The U.S. did not immediately comment on the weekend meeting.
According to the Taliban, the Doha, Qatar talks "went well", with Washington allowing humanitarian aid to Afghanistan, after agreeing to not link this assistance with formal recognition of the Taliban.
The United States stated that the talks were not a preamble for recognition of the Taliban. They swept to power on Aug. 15, after the U.S.-allied government had collapsed.
Suhail Shaheen, a Taliban political spokesman, also stated to The Associated Press that the interim foreign minister of the movement assured the U.S. that they are committed to ensuring that Afghan soil is not used to launch attacks on other countries.
However, on Saturday, the Taliban disapproved of Washington's cooperation in containing the growing Islamic State group in Afghanistan.
IS, an enemy to the Taliban, claimed responsibility for several recent attacks, including Friday’s suicide bombing in which 46 Shiite Muslims were killed. Washington regards IS as the greatest terrorist threat from Afghanistan.
Shaheen stated, "We can tackle Daesh independent," when Shaheen was asked if the Taliban would cooperate with the U.S. in containing the Islamic State affiliate. He used Arabic for IS.
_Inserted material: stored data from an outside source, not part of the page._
Lemma release_n n : ∀ d h c, holders d !! h = Some c → Z.of_nat n < c →
  let d' := times n (fun d => (release h d).1) d in
  holders d' !! h = Some (c - Z.of_nat n) ∧ values d' = values d ∧ next_handle d' = next_handle d.
Proof.
  induction n as [|n IH]; intros d h c Hc Hn; cbn [times].
  - cbn. split; [|done]. rewrite Hc. f_equal. lia.
  - destruct (IH d h c) as (H1 & H2 & H3); [done|lia|]. revert H1 H2 H3.
    generalize (times n (fun d => (release h d).1) d). intros d' H1 H2 H3. unfold release. rewrite H1.
    destruct (Z.eqb_spec (c - Z.of_nat n - 1) 0); [lia|]. cbn. rewrite lookup_insert_eq.
    split; [f_equal; lia|done].
Qed.

Lemma retain_n n d h c : holders d !! h = Some c →
  let d' := times n (fun d => (retain h d).1) d in
  holders d' !! h = Some (c + Z.of_nat n) ∧ values d' = values d ∧ next_handle d' = next_handle d.
Proof.
  intros Hc. induction n as [|n (H1 & H2 & H3)]; cbn [times].
  - cbn. split; [|done]. rewrite Hc. f_equal. lia.
  - revert H1 H2 H3. generalize (times n (fun d => (retain h d).1) d).
    intros d' H1 H2 H3. unfold retain. rewrite H1. cbn. rewrite lookup_insert_eq.
    split; [f_equal; lia|done].
Qed.

(** A document lives until it is released once for its [store] and once for
    each [retain]: no release before the last frees it, the last does, and the
    next finds it gone. *)
Theorem freed_at_last_release v d n k : (k <= n)%nat →
  let '(d1, h) := store v d in
  let held := times n (fun d => (retain h d).1) d1 in
  let after := times k (fun d => (release h d).1) held in
  document h after = Some v ∧ (release h after).2 = true ∧
  (k = n → document h (release h after).1 = None ∧ (release h (release h after).1).2 = false).
Proof.
  intros Hk. unfold store. cbn [fst snd]. set (h := next_handle d). set (d1 := mkDocuments _ _ _).
  destruct (retain_n n d1 h 1) as (H1 & H2 & _); [apply lookup_insert_eq|].
  set (held := times n _ d1) in *. destruct (release_n k held h (1 + Z.of_nat n)) as (H3 & H4 & _); [done|lia|].
  set (after := times k _ held) in *. unfold document. split; [|split].
  - rewrite H4, H2. apply lookup_insert_eq.
  - unfold release. rewrite H3. by destruct (_ =? _).
  - intros ->. unfold release. rewrite H3. replace (1 + Z.of_nat n - Z.of_nat n - 1 =? 0) with true by lia. cbn.
    by rewrite !lookup_delete_eq.
Qed.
Bill Roggio is a senior fellow at Foundation for Defense of Democracies and tracks militant groups. He agreed that the Taliban don't need Washington's assistance to hunt down and destroy Afghanistan’s IS affiliate, the Islamic State of Khorasan Province or ISKP.
The Taliban "fought for 20 years to expel the U.S., and it doesn't need the U.S. return." Roggio, who produces the foundation's Long War Journal, said that it doesn't also need U.S. assistance. "The Taliban must take on the time-consuming and difficult task of eradicating ISKP cells and its limited infrastructure. It has all the tools and knowledge it needs.
Roggio stated that the IS affiliate does not have the same advantage over the Taliban in their fight against the United States. Roggio warned, however, that the Taliban's support of al-Qaida makes them unreliable partners in counterterrorism with the United States.
Before the attacks on 9/11, the Taliban fled to al-Qaida. This led to the 2001 invasion by the United States of Afghanistan, which drove the Taliban from power.
Roggio stated that it was absurd for the U.S. think that the Taliban could be a reliable partner in counterterrorism, given their support for al Qaida.
The meeting was an opportunity for U.S. officials to pressure the Taliban to allow Americans to leave Afghanistan. The Taliban stated that they would facilitate principled movement of foreign nationals, but did not elaborate.